(* ===== verification/Tenancy.v ===== *)
(** The client plane of src/main.rs: the gates every request passes, the routes
    behind them, and what they guarantee to the tenants of a cluster. *)

From Stdlib Require Import SpecFloat Ascii.
From S2P Require Import Prelude Json Text Fencing Cancellation Locks Semaphores Registers Barriers Tasks Effects Handoffs Decisions Budgets Claims Idempotency Elections Services RateLimit Schedules Command StateMachine Views ShardActor Reads Sharding Http NodeRouter Net KvCrypto Handler LockApi PrimitiveApi KvApi ScheduleApi DiscoveryApi InternalAuth ObserveApi MachineTheorems LockIsolation Validate OrgScope.

(** A request of a tenant route, after extraction of its path, query and body. *)
Inductive ApiRequest : Type :=
| GetCounterCall (key : string)
| CounterAddCall (key : string) (delta : Z) (prev_revision : option Z)
| CounterSetCall (key : string) (value : Z) (prev_revision : option Z)
| GetBarrierCall (name : string)
| BarrierCreateCall (name : string) (policy : BarrierPolicy) (expected : option Z) (deadline_ms : option Z)
| BarrierArriveCall (name participant : string) (weight : option Z) (veto : option bool)
| GetTaskCall (name : string)
| TaskCreateCall (name task_type : string) (payload : Value) (deadline_ms : option Z)
| TaskClaimCall (name worker : string) (ttl_ms : option Z)
| TaskProgressCall (name worker : string) (fencing_token : Z) (percent : option Z) (checkpoint : Value)
| TaskCompleteCall (name worker : string) (fencing_token : Z) (result : Value)
| TaskFailCall (name worker : string) (fencing_token : Z) (retryable : option bool)
| TaskCancelCall (name : string)
| GetEffectCall (name : string)
| EffectPrepareCall (name effect_type : string) (payload : Value) (risk : option string) (idempotency_key : string) (required_approvals : option Z)
| EffectApproveCall (name principal : string)
| EffectCommitCall (name : string) (result : Value)
| EffectAbortCall (name : string)
| GetHandoffCall (name : string)
| HandoffOfferCall (name resource from to : string) (from_token : Z) (context : Value) (ttl_ms : option Z)
| HandoffAcceptCall (name to : string)
| HandoffRejectCall (name to : string)
| GetDecisionCall (name : string)
| DecisionProposeCall (name question : string) (options : list string) (policy : DecisionPolicy) (deadline_ms : option Z)
| DecisionVoteCall (name voter : string) (choice : option string) (confidence : f32) (weight : option Z) (veto : option bool) (evidence : list string)
| GetBudgetCall (name : string)
| BudgetSetCall (name : string) (limit : BudgetAmount)
| BudgetReserveCall (name reservation_id holder : string) (amount : BudgetAmount)
| BudgetCommitCall (name reservation_id : string) (actual : BudgetAmount)
| BudgetReleaseCall (name reservation_id : string)
| GetClaimCall (name : string)
| ClaimAssertCall (name subject predicate : string) (value : Value) (confidence : f32) (author : string) (evidence : list string) (valid_until_ms : option Z)
| ClaimSupportCall (name agent : string)
| ClaimContestCall (name agent : string) (reason : option string)
| ClaimResolveCall (name : string) (accepted : bool)
| ClaimSupersedeCall (name superseded_by : string)
| ElectionCampaignCall (name candidate : string) (ttl_ms : Z) (metadata : gmap string string)
| ElectionRenewCall (name candidate : string) (fencing_token : Z) (ttl_ms : option Z)
| ElectionResignCall (name candidate : string) (fencing_token : Z)
| ElectionObserveCall (name : string)
| RateLimitCheckCall (tenant key : string) (algorithm : RateLimitAlgorithm) (limit window_ms : Z) (refill_per_second : option f64) (cost : option Z)
| GetLimitCall (tenant key : string)
| IdempotencyClaimCall (key : string) (owner : option string) (ttl_ms : option Z) (ttl : option string) (retention_ms : option Z) (metadata : gmap string string)
| IdempotencyRenewCall (key owner : string) (fencing_token : Z) (ttl_ms : option Z) (ttl : option string)
| IdempotencyAbandonCall (key owner : string) (fencing_token : Z)
| IdempotencyCompleteCall (key owner : string) (fencing_token : Z) (result : option Value)
| IdempotencyGetCall (key : string)
| GetLockCall (key : string)
| GetSemaphoreCall (key : string)
| ScheduleUpsertCall (name : string) (now_ms : Z) (cron : option string) (one_shot_at_ms : option Z) (target : ScheduleTarget) (delivery : option DeliverySemantics) (max_retries : option Z)
| ListSchedulesCall (cursor : option string) (limit : option Z)
| GetScheduleCall (name : string)
| DeleteScheduleCall (name : string)
| SchedulePauseCall (name : string) (now_ms : Z)
| ScheduleResumeCall (name : string) (now_ms : Z) (catch_up : bool)
| ScheduleTriggerCall (name : string) (now_ms : Z) (fire_id_ms : option Z)
| ScheduleHistoryCall (name : string) (limit : option Z)
| ListServicesCall 
| ListInstancesCall (service : string) (query : gmap string string)
| ServiceRegisterCall (service id address : string) (ttl_ms : Z) (metadata : option (gmap string string))
| ServiceHeartbeatCall (service id : string) (ttl_ms : option Z)
| ServiceDeregisterCall (service id : string)
| KvPutCall (nonce : string) (q : KvParams) (b : PutBody)
| KvDeleteCall (q : KvParams)
| KvGetOrListCall (q : KvParams)
| ObserveLocksCall 
| ObserveSemaphoresCall 
| ObserveElectionsCall 
| LockAcquireCall (body : LockApi.AcquireBody)
| LockRenewCall (keys : option (list string)) (key : option string) (holder : string) (fencing_token : Z) (ttl_ms : option Z)
| LockReleaseCall (holder : string) (fencing_token : Z)
| LockCancelCall (keys : option (list string)) (key : option string) (holder : string) (request_id : option string)
| SemaphoreAcquireCall (body : SemaphoreApi.AcquireBody)
| SemaphoreRenewCall (key holder : string) (fencing_token : Z) (ttl_ms : option Z)
| SemaphoreReleaseCall (key holder : string) (fencing_token : Z)
| SemaphoreCancelCall (key holder : string) (request_id : option string).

- [Work request]:
What you give back must match the material word for word.

- [The answer]:
(* ===== verification/Tenancy.v ===== *)
(** The client plane of src/main.rs: the gates every request passes, the routes
    behind them, and what they guarantee to the tenants of a cluster. *)

From Stdlib Require Import SpecFloat Ascii.
From S2P Require Import Prelude Json Text Fencing Cancellation Locks Semaphores Registers Barriers Tasks Effects Handoffs Decisions Budgets Claims Idempotency Elections Services RateLimit Schedules Command StateMachine Views ShardActor Reads Sharding Http NodeRouter Net KvCrypto Handler LockApi PrimitiveApi KvApi ScheduleApi DiscoveryApi InternalAuth ObserveApi MachineTheorems LockIsolation Validate OrgScope.

(** A request of a tenant route, after extraction of its path, query and body. *)
Inductive ApiRequest : Type :=
| GetCounterCall (key : string)
| CounterAddCall (key : string) (delta : Z) (prev_revision : option Z)
| CounterSetCall (key : string) (value : Z) (prev_revision : option Z)
| GetBarrierCall (name : string)
| BarrierCreateCall (name : string) (policy : BarrierPolicy) (expected : option Z) (deadline_ms : option Z)
| BarrierArriveCall (name participant : string) (weight : option Z) (veto : option bool)
| GetTaskCall (name : string)
| TaskCreateCall (name task_type : string) (payload : Value) (deadline_ms : option Z)
| TaskClaimCall (name worker : string) (ttl_ms : option Z)
| TaskProgressCall (name worker : string) (fencing_token : Z) (percent : option Z) (checkpoint : Value)
| TaskCompleteCall (name worker : string) (fencing_token : Z) (result : Value)
| TaskFailCall (name worker : string) (fencing_token : Z) (retryable : option bool)
| TaskCancelCall (name : string)
| GetEffectCall (name : string)
| EffectPrepareCall (name effect_type : string) (payload : Value) (risk : option string) (idempotency_key : string) (required_approvals : option Z)
| EffectApproveCall (name principal : string)
| EffectCommitCall (name : string) (result : Value)
| EffectAbortCall (name : string)
| GetHandoffCall (name : string)
| HandoffOfferCall (name resource from to : string) (from_token : Z) (context : Value) (ttl_ms : option Z)
| HandoffAcceptCall (name to : string)
| HandoffRejectCall (name to : string)
| GetDecisionCall (name : string)
| DecisionProposeCall (name question : string) (options : list string) (policy : DecisionPolicy) (deadline_ms : option Z)
| DecisionVoteCall (name voter : string) (choice : option string) (confidence : f32) (weight : option Z) (veto : option bool) (evidence : list string)
| GetBudgetCall (name : string)
| BudgetSetCall (name : string) (limit : BudgetAmount)
| BudgetReserveCall (name reservation_id holder : string) (amount : BudgetAmount)
| BudgetCommitCall (name reservation_id : string) (actual : BudgetAmount)
| BudgetReleaseCall (name reservation_id : string)
| GetClaimCall (name : string)
| ClaimAssertCall (name subject predicate : string) (value : Value) (confidence : f32) (author : string) (evidence : list string) (valid_until_ms : option Z)
| ClaimSupportCall (name agent : string)
| ClaimContestCall (name agent : string) (reason : option string)
| ClaimResolveCall (name : string) (accepted : bool)
| ClaimSupersedeCall (name superseded_by : string)
| ElectionCampaignCall (name candidate : string) (ttl_ms : Z) (metadata : gmap string string)
| ElectionRenewCall (name candidate : string) (fencing_token : Z) (ttl_ms : option Z)
| ElectionResignCall (name candidate : string) (fencing_token : Z)
| ElectionObserveCall (name : string)
| RateLimitCheckCall (tenant key : string) (algorithm : RateLimitAlgorithm) (limit window_ms : Z) (refill_per_second : option f64) (cost : option Z)
| GetLimitCall (tenant key : string)
| IdempotencyClaimCall (key : string) (owner : option string) (ttl_ms : option Z) (ttl : option string) (retention_ms : option Z) (metadata : gmap string string)
| IdempotencyRenewCall (key owner : string) (fencing_token : Z) (ttl_ms : option Z) (ttl : option string)
| IdempotencyAbandonCall (key owner : string) (fencing_token : Z)
| IdempotencyCompleteCall (key owner : string) (fencing_token : Z) (result : option Value)
| IdempotencyGetCall (key : string)
| GetLockCall (key : string)
| GetSemaphoreCall (key : string)
| ScheduleUpsertCall (name : string) (now_ms : Z) (cron : option string) (one_shot_at_ms : option Z) (target : ScheduleTarget) (delivery : option DeliverySemantics) (max_retries : option Z)
| ListSchedulesCall (cursor : option string) (limit : option Z)
| GetScheduleCall (name : string)
| DeleteScheduleCall (name : string)
| SchedulePauseCall (name : string) (now_ms : Z)
| ScheduleResumeCall (name : string) (now_ms : Z) (catch_up : bool)
| ScheduleTriggerCall (name : string) (now_ms : Z) (fire_id_ms : option Z)
| ScheduleHistoryCall (name : string) (limit : option Z)
| ListServicesCall 
| ListInstancesCall (service : string) (query : gmap string string)
| ServiceRegisterCall (service id address : string) (ttl_ms : Z) (metadata : option (gmap string string))
| ServiceHeartbeatCall (service id : string) (ttl_ms : option Z)
| ServiceDeregisterCall (service id : string)
| KvPutCall (nonce : string) (q : KvParams) (b : PutBody)
| KvDeleteCall (q : KvParams)
| KvGetOrListCall (q : KvParams)
| ObserveLocksCall 
| ObserveSemaphoresCall 
| ObserveElectionsCall 
| LockAcquireCall (body : LockApi.AcquireBody)
| LockRenewCall (keys : option (list string)) (key : option string) (holder : string) (fencing_token : Z) (ttl_ms : option Z)
| LockReleaseCall (holder : string) (fencing_token : Z)
| LockCancelCall (keys : option (list string)) (key : option string) (holder : string) (request_id : option string)
| SemaphoreAcquireCall (body : SemaphoreApi.AcquireBody)
| SemaphoreRenewCall (key holder : string) (fencing_token : Z) (ttl_ms : option Z)
| SemaphoreReleaseCall (key holder : string) (fencing_token : Z)
| SemaphoreCancelCall (key holder : string) (request_id : option string).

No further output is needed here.